### Your instructions
In the records below, find the line with "match goal with |- context [send_header"; retype that line and all the following lines through the end, exactly, and add nothing.
━━ Input material ━━
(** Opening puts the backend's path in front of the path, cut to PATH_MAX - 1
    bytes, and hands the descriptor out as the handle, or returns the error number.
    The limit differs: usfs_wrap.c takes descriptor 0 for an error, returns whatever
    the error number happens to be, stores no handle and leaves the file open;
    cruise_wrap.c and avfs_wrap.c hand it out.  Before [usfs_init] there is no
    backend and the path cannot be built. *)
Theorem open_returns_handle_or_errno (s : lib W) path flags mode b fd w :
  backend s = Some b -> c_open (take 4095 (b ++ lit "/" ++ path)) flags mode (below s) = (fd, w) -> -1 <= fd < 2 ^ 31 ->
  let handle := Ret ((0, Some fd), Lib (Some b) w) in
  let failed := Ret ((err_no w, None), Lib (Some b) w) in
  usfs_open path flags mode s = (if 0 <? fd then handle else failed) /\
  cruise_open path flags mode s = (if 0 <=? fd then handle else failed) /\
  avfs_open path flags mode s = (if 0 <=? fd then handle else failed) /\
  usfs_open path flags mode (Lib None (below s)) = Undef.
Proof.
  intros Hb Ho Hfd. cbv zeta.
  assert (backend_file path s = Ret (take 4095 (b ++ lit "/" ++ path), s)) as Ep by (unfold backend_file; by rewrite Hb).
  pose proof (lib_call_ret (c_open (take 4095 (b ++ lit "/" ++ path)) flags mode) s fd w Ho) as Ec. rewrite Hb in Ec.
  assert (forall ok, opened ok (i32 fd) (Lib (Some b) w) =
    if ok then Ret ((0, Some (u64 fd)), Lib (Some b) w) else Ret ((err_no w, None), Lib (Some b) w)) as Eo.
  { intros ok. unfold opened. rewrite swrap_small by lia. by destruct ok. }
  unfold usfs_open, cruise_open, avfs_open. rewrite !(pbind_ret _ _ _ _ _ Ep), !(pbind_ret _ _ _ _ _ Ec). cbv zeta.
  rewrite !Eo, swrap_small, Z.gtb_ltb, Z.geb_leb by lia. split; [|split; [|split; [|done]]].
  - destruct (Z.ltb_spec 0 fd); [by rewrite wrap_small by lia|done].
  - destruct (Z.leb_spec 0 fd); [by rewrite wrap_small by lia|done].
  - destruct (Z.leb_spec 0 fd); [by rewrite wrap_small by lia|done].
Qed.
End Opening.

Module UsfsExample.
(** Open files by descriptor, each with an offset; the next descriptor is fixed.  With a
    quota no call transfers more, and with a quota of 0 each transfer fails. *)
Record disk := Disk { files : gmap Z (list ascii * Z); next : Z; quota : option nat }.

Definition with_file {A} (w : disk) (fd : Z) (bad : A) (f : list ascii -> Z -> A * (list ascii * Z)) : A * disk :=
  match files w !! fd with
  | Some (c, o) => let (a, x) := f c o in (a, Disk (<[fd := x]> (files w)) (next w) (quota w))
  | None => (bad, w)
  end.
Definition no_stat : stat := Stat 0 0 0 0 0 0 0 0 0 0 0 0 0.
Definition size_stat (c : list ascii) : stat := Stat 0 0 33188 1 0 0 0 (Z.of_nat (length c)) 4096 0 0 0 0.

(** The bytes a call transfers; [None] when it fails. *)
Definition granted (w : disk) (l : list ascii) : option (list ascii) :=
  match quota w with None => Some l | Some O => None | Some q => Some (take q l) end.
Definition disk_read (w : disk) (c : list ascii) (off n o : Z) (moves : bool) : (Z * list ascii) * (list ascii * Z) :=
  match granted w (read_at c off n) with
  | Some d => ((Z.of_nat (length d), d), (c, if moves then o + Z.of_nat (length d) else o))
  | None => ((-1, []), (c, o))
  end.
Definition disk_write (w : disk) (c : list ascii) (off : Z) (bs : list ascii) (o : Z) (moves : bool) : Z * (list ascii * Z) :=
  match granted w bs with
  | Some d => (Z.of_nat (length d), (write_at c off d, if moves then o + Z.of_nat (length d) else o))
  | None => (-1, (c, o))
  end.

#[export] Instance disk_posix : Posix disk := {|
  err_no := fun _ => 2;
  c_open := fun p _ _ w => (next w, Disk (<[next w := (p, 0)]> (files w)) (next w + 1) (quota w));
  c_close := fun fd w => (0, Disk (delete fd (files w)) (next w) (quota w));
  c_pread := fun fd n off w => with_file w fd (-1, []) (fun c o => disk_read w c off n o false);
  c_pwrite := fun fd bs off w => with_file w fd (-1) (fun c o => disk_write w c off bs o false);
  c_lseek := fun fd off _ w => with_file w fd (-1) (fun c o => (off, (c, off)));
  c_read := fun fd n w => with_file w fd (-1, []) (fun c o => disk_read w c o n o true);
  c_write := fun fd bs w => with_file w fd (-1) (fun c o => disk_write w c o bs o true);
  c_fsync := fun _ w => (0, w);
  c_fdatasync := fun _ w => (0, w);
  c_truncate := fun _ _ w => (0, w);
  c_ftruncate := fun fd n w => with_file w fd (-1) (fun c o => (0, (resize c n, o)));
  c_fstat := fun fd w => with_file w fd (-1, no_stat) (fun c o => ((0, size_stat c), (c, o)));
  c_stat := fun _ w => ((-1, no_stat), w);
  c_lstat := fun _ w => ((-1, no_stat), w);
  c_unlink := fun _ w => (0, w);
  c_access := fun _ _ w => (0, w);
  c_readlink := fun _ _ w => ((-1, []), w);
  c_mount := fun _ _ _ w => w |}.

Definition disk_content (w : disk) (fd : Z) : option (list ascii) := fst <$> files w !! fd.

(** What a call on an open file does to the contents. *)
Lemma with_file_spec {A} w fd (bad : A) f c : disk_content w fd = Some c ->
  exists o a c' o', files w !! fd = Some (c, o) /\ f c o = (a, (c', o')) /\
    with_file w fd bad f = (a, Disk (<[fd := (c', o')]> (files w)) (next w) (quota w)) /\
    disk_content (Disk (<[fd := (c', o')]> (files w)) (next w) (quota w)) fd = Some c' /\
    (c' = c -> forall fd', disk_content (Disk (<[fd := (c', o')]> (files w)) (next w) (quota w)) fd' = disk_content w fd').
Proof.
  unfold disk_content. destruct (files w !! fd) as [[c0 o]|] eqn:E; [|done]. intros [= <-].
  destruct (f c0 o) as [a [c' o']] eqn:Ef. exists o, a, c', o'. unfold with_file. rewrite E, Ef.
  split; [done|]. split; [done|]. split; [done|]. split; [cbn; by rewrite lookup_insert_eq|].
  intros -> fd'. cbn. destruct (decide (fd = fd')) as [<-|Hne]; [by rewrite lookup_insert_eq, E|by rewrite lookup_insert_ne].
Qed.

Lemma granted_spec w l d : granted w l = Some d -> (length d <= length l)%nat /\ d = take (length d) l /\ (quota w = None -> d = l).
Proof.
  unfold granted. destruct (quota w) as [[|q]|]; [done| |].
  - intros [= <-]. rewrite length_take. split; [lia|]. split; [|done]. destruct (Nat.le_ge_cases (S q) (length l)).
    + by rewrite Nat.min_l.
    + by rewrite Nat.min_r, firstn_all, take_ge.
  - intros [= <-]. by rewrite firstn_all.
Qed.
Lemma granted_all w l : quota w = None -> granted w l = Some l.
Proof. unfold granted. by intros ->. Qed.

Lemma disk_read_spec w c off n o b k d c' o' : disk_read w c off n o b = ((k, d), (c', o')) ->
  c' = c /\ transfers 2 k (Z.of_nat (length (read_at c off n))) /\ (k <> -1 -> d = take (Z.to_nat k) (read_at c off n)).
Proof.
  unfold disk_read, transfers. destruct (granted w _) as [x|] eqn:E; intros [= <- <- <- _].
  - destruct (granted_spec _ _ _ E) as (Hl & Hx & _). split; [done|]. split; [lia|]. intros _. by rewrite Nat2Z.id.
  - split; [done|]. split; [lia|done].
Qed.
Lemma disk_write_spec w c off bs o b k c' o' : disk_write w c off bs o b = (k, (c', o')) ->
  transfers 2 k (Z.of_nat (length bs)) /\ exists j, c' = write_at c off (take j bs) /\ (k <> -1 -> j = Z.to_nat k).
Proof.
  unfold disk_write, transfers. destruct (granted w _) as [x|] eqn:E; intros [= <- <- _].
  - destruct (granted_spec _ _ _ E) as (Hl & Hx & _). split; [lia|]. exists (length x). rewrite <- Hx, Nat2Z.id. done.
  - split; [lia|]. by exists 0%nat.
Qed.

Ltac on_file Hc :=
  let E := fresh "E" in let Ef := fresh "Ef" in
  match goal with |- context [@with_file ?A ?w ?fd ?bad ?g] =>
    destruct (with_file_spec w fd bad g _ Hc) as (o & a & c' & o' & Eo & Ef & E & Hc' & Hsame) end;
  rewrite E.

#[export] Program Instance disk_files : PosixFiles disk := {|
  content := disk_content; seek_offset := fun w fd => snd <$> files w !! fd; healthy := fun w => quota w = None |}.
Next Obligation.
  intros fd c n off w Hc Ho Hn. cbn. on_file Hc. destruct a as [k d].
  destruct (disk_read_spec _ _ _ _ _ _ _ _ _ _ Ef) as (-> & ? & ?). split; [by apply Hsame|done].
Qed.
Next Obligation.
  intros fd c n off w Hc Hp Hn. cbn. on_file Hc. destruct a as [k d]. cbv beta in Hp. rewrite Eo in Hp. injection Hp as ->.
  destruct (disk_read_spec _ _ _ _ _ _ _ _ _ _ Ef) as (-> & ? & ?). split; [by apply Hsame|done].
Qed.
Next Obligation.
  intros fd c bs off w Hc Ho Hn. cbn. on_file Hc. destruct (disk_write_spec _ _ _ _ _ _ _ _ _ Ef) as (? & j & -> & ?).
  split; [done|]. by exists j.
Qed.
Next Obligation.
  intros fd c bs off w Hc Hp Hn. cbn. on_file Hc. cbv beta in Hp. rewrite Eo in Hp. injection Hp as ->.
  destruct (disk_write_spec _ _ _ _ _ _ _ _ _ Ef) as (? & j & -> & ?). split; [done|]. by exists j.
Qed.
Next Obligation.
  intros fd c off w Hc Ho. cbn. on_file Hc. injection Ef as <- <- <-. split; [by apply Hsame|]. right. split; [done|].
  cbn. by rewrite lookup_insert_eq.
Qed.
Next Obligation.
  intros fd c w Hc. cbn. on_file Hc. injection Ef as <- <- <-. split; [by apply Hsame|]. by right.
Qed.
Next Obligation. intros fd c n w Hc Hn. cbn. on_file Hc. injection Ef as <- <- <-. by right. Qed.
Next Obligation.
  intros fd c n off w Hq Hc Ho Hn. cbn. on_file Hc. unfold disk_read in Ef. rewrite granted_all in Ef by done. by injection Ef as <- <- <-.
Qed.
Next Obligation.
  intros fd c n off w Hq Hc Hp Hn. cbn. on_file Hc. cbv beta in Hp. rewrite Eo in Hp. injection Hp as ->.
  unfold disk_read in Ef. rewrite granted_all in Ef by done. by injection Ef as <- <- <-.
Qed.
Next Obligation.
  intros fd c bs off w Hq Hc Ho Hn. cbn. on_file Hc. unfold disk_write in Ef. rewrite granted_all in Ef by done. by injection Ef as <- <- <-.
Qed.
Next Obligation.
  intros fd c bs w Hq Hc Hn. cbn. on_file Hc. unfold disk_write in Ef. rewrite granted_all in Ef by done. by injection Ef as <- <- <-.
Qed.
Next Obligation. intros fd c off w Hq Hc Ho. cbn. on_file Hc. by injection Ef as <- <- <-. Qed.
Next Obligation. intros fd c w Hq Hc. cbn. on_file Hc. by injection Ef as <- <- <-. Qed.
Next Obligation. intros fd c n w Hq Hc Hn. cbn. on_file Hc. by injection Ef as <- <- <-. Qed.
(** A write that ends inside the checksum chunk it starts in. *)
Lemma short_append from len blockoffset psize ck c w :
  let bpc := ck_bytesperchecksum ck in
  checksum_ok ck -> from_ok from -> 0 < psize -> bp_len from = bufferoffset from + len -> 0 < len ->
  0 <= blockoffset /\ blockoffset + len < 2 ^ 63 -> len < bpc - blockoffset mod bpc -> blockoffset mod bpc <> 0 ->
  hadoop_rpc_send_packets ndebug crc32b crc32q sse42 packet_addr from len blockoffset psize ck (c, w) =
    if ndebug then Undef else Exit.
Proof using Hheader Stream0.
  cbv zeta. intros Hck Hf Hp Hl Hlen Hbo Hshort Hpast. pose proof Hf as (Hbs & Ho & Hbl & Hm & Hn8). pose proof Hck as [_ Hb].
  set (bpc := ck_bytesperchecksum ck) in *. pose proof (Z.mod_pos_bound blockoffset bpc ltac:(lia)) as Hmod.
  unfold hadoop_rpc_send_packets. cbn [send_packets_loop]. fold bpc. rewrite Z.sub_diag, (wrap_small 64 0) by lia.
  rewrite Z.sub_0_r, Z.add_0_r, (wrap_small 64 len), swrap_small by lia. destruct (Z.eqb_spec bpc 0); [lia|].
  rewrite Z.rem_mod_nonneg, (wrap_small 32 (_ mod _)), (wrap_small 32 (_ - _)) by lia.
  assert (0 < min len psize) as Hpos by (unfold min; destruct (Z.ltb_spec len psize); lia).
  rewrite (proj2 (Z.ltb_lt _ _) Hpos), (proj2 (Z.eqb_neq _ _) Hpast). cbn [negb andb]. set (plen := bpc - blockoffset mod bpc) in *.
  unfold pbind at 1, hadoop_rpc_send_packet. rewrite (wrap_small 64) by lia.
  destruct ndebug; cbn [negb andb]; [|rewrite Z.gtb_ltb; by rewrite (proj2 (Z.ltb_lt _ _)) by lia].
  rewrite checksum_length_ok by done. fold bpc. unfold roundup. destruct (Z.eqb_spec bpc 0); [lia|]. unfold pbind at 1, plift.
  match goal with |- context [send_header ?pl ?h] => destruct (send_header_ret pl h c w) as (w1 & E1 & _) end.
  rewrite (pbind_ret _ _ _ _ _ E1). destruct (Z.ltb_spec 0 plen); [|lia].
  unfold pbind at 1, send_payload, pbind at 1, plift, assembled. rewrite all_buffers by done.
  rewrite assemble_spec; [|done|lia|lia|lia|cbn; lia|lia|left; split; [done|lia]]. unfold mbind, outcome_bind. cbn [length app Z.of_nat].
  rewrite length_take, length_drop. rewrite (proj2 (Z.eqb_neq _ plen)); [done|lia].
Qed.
━━━
### Solution
  match goal with |- context [send_header ?pl ?h] => destruct (send_header_ret pl h c w) as (w1 & E1 & _) end.
  rewrite (pbind_ret _ _ _ _ _ E1). destruct (Z.ltb_spec 0 plen); [|lia].
  unfold pbind at 1, send_payload, pbind at 1, plift, assembled. rewrite all_buffers by done.
  rewrite assemble_spec; [|done|lia|lia|lia|cbn; lia|lia|left; split; [done|lia]]. unfold mbind, outcome_bind. cbn [length app Z.of_nat].
  rewrite length_take, length_drop. rewrite (proj2 (Z.eqb_neq _ plen)); [done|lia].
Qed.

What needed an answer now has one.